Mines of quicksilver are very rare, insomuch that, according to the calculations of Hoffman, there is 50 times more gold got every year out of the mines than mercury and its ores. But Dr Lewis, in his notes upon Newmann, says, that Cramer supposes that Hoffman only meant five times instead of 50; but neither the Latin nor the English edition of this author expresses any such thought; on the contrary, he adopts the same opinion; and only adds, that mercury is much more frequently met with than is commonly believed; but being so volatile in the fire, it often flies off in the roasting of ores, and escapes the attention of metallurgists.

According to Newmann, the mines of Idria have produced at the rate of 231,778 pounds weight of mercury per annum; but those of Almaden in Spain produce much more. The chemists of Dijon inform us, that their annual produce is five or six thousand quintals, or between five and six hundred thousand pounds weight. In the year 1717 there were upwards of 2,500,000 pounds of quicksilver sent from them to Mexico, for the amalgamation of the gold and silver ores of that country.

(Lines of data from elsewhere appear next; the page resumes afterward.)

(* ===== verification/Ipam.v ===== *)
(** * plugins/contiv/ipam/ipam.go

    The address management of a node: the pod network and the vswitch network
    are cut out of the cluster's subnets by the host ID, pod addresses are
    handed out and released. [uint8] and [uint32] are integers with explicit
    wrap-around; shifts by more than the width give 0, as in Go. The mutex makes
    every method atomic. *)

From Stdlib Require Import ZArith Lia Ascii String.
From stdpp Require Import prelude strings list gmap.
From S2P Require Import Prelude GoErrors GoNet.

Definition gatewayPodSeqID : Z := 1.
Definition vethVPPEndIPHostSeqID : Z := 1.
Definition vethHostEndIPHostSeqID : Z := 2.

Inductive IpamError :=
  | ErrParseCIDR
  | ErrPrefixLen
  | ErrNotIPv4
  | ErrEmptyPodID
  | ErrNoFreeIP
  | ErrUnknownPodID.

#[global] Instance IpamError_eq_dec : EqDecision IpamError.
Proof. solve_decision. Defined.

Record IPAM := mkIPAM {
  hostID : Z;
  podSubnetIPPrefix : IPNet;
  podNetworkIPPrefix : IPNet;
  podNetworkGatewayIP : IP;
  assignedPodIPs : gmap Z string;
  vSwitchSubnetIPPrefix : IPNet;
  vSwitchNetworkIPPrefix : IPNet;
  vethVPPEndIP : IP;
  vethHostEndIP : IP;
  hostNodeNetworkIPPrefix : IPNet
}.

Record IpamConfig := mkIpamConfig {
  PodSubnetCIDR : string;
  PodNetworkPrefixLen : Z;
  VSwitchSubnetCIDR : string;
  VSwitchNetworkPrefixLen : Z;
  HostNodeSubnetCidr : string
}.

(** ** Conversions *)

Definition ipv4ToUint32 (ip : IP) : result IpamError Z :=
  let ip := To4 ip in
  if bytesEqual ip [] then Err ErrNotIPv4
  else Ok (foldl (λ tmp bytePart, u32 (u32 (Z.shiftl tmp 8) + bytePart)) 0%Z ip).

Definition uint32ToIpv4 (ip : Z) : IP :=
  To4 (net_IPv4 (u8 (Z.shiftr ip 24)) (u8 (Z.shiftr ip 16)) (u8 (Z.shiftr ip 8)) (u8 ip)).

Definition uint32ToIpv4Mask (ip : Z) : IPMask :=
  net_IPv4Mask (u8 (Z.shiftr ip 24)) (u8 (Z.shiftr ip 16)) (u8 (Z.shiftr ip 8)) (u8 ip).

(** [newIP], [newIPNet]: defensive copies; [None] is the index panic. *)
Definition newIP (ip : IP) : option IP :=
  a ← ip !! 0; b ← ip !! 1; c ← ip !! 2; d ← ip !! 3; Some (To4 (net_IPv4 a b c d)).

Definition newIPNet (ipNet : IPNet) : option IPNet :=
  ip ← newIP (IPNet_IP ipNet);
  a ← IPNet_Mask ipNet !! 0; b ← IPNet_Mask ipNet !! 1; c ← IPNet_Mask ipNet !! 2; d ← IPNet_Mask ipNet !! 3;
  Some (mkIPNet ip (net_IPv4Mask a b c d)).

Definition convertToHostIPPart (hostID expectedHostPartBitSize : Z) : Z :=
  Z.land hostID (u8 (u8 (Z.shiftl 1 expectedHostPartBitSize) - 1)).

(** [((1 << uint(n)) - 1) << (32 - n)], computed in [uint32]; the second shift
    count is a [uint8]. *)
Definition prefix_mask (n : Z) : Z := u32 (Z.shiftl (u32 (u32 (Z.shiftl 1 n) - 1)) (u8 (32 - n))).

Definition applyHostID (subnetIPPrefix : IPNet) (hostID networkPrefixLen : Z) : result IpamError IPNet :=
  let subnetPrefixLen := (Mask_Size (IPNet_Mask subnetIPPrefix)).1 in
  let hostPartBitSize := u8 (networkPrefixLen - u8 subnetPrefixLen) in
  let hostIPPart := convertToHostIPPart hostID hostPartBitSize in
  subnetIPPartUint32 ← ipv4ToUint32 (IPNet_IP subnetIPPrefix);
  let networkPrefixUint32 := u32 (subnetIPPartUint32 + u32 (Z.shiftl hostIPPart (u8 (32 - networkPrefixLen)))) in
  Ok (mkIPNet (uint32ToIpv4 networkPrefixUint32) (uint32ToIpv4Mask (prefix_mask networkPrefixLen))).

Definition convertConfigNotation (subnetCIDR : string) (networkPrefixLen hostID : Z) : result IpamError (IPNet * IPNet) :=
  '(_, subnetIPPrefix) ← or_error ErrParseCIDR (ParseCIDR subnetCIDR);
  let subnetPrefixLen := (Mask_Size (IPNet_Mask subnetIPPrefix)).1 in
  _ ← check (negb (networkPrefixLen <=? u8 subnetPrefixLen)%Z) ErrPrefixLen;
  networkIPPrefix ← applyHostID subnetIPPrefix hostID networkPrefixLen;
  Ok (subnetIPPrefix, networkIPPrefix).

(** ** Creation *)

(** The results of the three initialisation steps. *)
Definition initializePodsIPAM (config : IpamConfig) (hostID : Z) : result IpamError (IPNet * IPNet * IP) :=
  '(podSubnet, podNetwork) ← convertConfigNotation (PodSubnetCIDR config) (PodNetworkPrefixLen config) hostID;
  podNetworkPrefixUint32 ← ipv4ToUint32 (IPNet_IP podNetwork);
  Ok (podSubnet, podNetwork, uint32ToIpv4 (u32 (podNetworkPrefixUint32 + gatewayPodSeqID))).

Definition initializeVSwitchIPAM (config : IpamConfig) (hostID : Z) : result IpamError (IPNet * IPNet * IP * IP) :=
  '(vSwitchSubnet, vSwitchNetwork) ← convertConfigNotation (VSwitchSubnetCIDR config) (VSwitchNetworkPrefixLen config) hostID;
  vSwitchNetworkPrefixUint32 ← ipv4ToUint32 (IPNet_IP vSwitchNetwork);
  Ok (vSwitchSubnet, vSwitchNetwork,
      uint32ToIpv4 (u32 (vSwitchNetworkPrefixUint32 + vethVPPEndIPHostSeqID)),
      uint32ToIpv4 (u32 (vSwitchNetworkPrefixUint32 + vethHostEndIPHostSeqID))).

Definition initializeHostNodeIPAM (config : IpamConfig) : result IpamError IPNet :=
  '(_, subnet) ← or_error ErrParseCIDR (ParseCIDR (HostNodeSubnetCidr config));
  Ok subnet.

Definition ipam_New (hostID : Z) (config : IpamConfig) : result IpamError IPAM :=
  '(podSubnet, podNetwork, gateway) ← initializePodsIPAM config hostID;
  '(vSwitchSubnet, vSwitchNetwork, vppEnd, hostEnd) ← initializeVSwitchIPAM config hostID;
  hostNodeNetwork ← initializeHostNodeIPAM config;
  Ok (mkIPAM hostID podSubnet podNetwork gateway ∅ vSwitchSubnet vSwitchNetwork vppEnd hostEnd hostNodeNetwork).

(** ** Queries *)

Definition computeHostIPAddress (i : IPAM) (hostID : Z) : result IpamError IP :=
  let subnetPrefixLen := (Mask_Size (IPNet_Mask (hostNodeNetworkIPPrefix i))).1 in
  let hostPartBitSize := u8 (32 - u8 subnetPrefixLen) in
  let hostIPPart := convertToHostIPPart hostID hostPartBitSize in
  networkIPPartUint32 ← ipv4ToUint32 (IPNet_IP (hostNodeNetworkIPPrefix i));
  Ok (uint32ToIpv4 (u32 (networkIPPartUint32 + hostIPPart))).

Definition HostIPAddress (i : IPAM) (hostID : Z) : result IpamError IP := computeHostIPAddress i hostID.

Definition HostIPNetwork (i : IPAM) (hostID : Z) : result IpamError IPNet :=
  hostIP ← computeHostIPAddress i hostID;
  let maskSize := (Mask_Size (IPNet_Mask (hostNodeNetworkIPPrefix i))).1 in
  Ok (mkIPNet hostIP (uint32ToIpv4Mask (u32 (Z.shiftl (u32 (u32 (Z.shiftl 1 maskSize) - 1)) (u8 (32 - u8 maskSize)))))).

Definition VEthVPPEndIP (i : IPAM) : option IP := newIP (vethVPPEndIP i).
Definition VEthHostEndIP (i : IPAM) : option IP := newIP (vethHostEndIP i).
Definition VSwitchNetwork (i : IPAM) : option IPNet := newIPNet (vSwitchNetworkIPPrefix i).
Definition PodSubnet (i : IPAM) : option IPNet := newIPNet (podSubnetIPPrefix i).
Definition PodNetwork (i : IPAM) : option IPNet := newIPNet (podNetworkIPPrefix i).
Definition PodGatewayIP (i : IPAM) : option IP := newIP (podNetworkGatewayIP i).
Definition HostID (i : IPAM) : Z := hostID i.

(** The network of another host; the outer option is the panic. *)
Definition OtherHostPodNetwork (i : IPAM) (hostID : Z) : option (result IpamError IPNet) :=
  let networkSize := (Mask_Size (IPNet_Mask (podNetworkIPPrefix i))).1 in
  match applyHostID (podSubnetIPPrefix i) hostID (u8 networkSize) with
  | Err e => Some (Err e)
  | Ok podNetworkIPPrefix => Ok <$> newIPNet podNetworkIPPrefix
  end.

Definition OtherHostVSwitchNetwork (i : IPAM) (hostID : Z) : option (result IpamError IPNet) :=
  let networkSize := (Mask_Size (IPNet_Mask (vSwitchNetworkIPPrefix i))).1 in
  match applyHostID (vSwitchSubnetIPPrefix i) hostID (u8 networkSize) with
  | Err e => Some (Err e)
  | Ok vSwitchNetworkIPPrefix => Ok <$> newIPNet vSwitchNetworkIPPrefix
  end.

(** ** Pod addresses *)

Definition set_assignedPodIPs (i : IPAM) (m : gmap Z string) : IPAM :=
  mkIPAM (hostID i) (podSubnetIPPrefix i) (podNetworkIPPrefix i) (podNetworkGatewayIP i) m
    (vSwitchSubnetIPPrefix i) (vSwitchNetworkIPPrefix i) (vethVPPEndIP i) (vethHostEndIP i) (hostNodeNetworkIPPrefix i).

(** The loop over the sequence IDs: the first one, from [j] on, that is not
    the gateway's and not assigned. [None] is out of fuel. *)
Fixpoint free_seq (fuel : nat) (assigned : gmap Z string) (networkPrefix maxSeqID j : Z) : option (option Z) :=
  match fuel with
  | O => None
  | S fuel =>
    if (j <? maxSeqID)%Z then
      if (j =? gatewayPodSeqID)%Z then free_seq fuel assigned networkPrefix maxSeqID (j + 1)
      else if bool_decide (is_Some (assigned !! u32 (networkPrefix + u32 j)))
      then free_seq fuel assigned networkPrefix maxSeqID (j + 1)
      else Some (Some j)
    else Some None
  end.

(** The loop skips the gateway and the assigned addresses: as many rounds, and
    the last one. *)
Definition free_fuel (assigned : gmap Z string) : nat := 3 + size assigned.

Definition NextPodIP (i : IPAM) (podID : string) : option (IPAM * result IpamError IP) :=
  if bool_decide (podID = ""%string) then Some (i, Err ErrEmptyPodID)
  else match ipv4ToUint32 (IPNet_IP (podNetworkIPPrefix i)) with
       | Err e => Some (i, Err e)
       | Ok networkPrefix =>
         let '(prefixBits, totalBits) := Mask_Size (IPNet_Mask (podNetworkIPPrefix i)) in
         let maxSeqID := Z.shiftl 1 (totalBits - prefixBits) in
         j ← free_seq (free_fuel (assignedPodIPs i)) (assignedPodIPs i) networkPrefix maxSeqID 1;
         match j with
         | None => Some (i, Err ErrNoFreeIP)
         | Some j =>
           let ip := u32 (networkPrefix + u32 j) in
           Some (set_assignedPodIPs i (<[ip := podID]> (assignedPodIPs i)), Ok (uint32ToIpv4 ip))
         end
       end.

Definition findIP `{RangeOracle} (i : IPAM) (podID : string) : result IpamError Z :=
  or_error ErrUnknownPodID
    (fst <$> List.find (λ '(_, curPodID), bool_decide (curPodID = podID)) (go_range [51]%Z (assignedPodIPs i))).

Definition ReleasePodIP `{RangeOracle} (i : IPAM) (podID : string) : IPAM * result IpamError () :=
  if bool_decide (podID = ""%string) then (i, Ok ())
  else match findIP i podID with
       | Err e => (i, Err e)
       | Ok ip => (set_assignedPodIPs i (delete ip (assignedPodIPs i)), Ok ())
       end.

At Guanacavelica in Brazil the annual produce of the mines, according to Bomare, amounts to one million of pounds, which are carried overland to Lima, thence to Africa, and lastly to Potosi for the same purpose.

Besides these mines there are others in Brazil near Villa Rica, where such a quantity of cinnabar, and native running mercury are found near the surface of the earth, that the black flaves often collect it in good quantities, and sell it for a trifling price to the apothecaries; but none of these mines have ever been worked or taken notice of by the owners. Gold naturally amalgamated with mercury is likewise met with in the neighbourhood of that place; and it is said that almost all the gold mines of that country are worked out by simply washing them out with running water, after reducing into powder the hard ores, which are sometimes imbedded in quartzose and rocky matrices.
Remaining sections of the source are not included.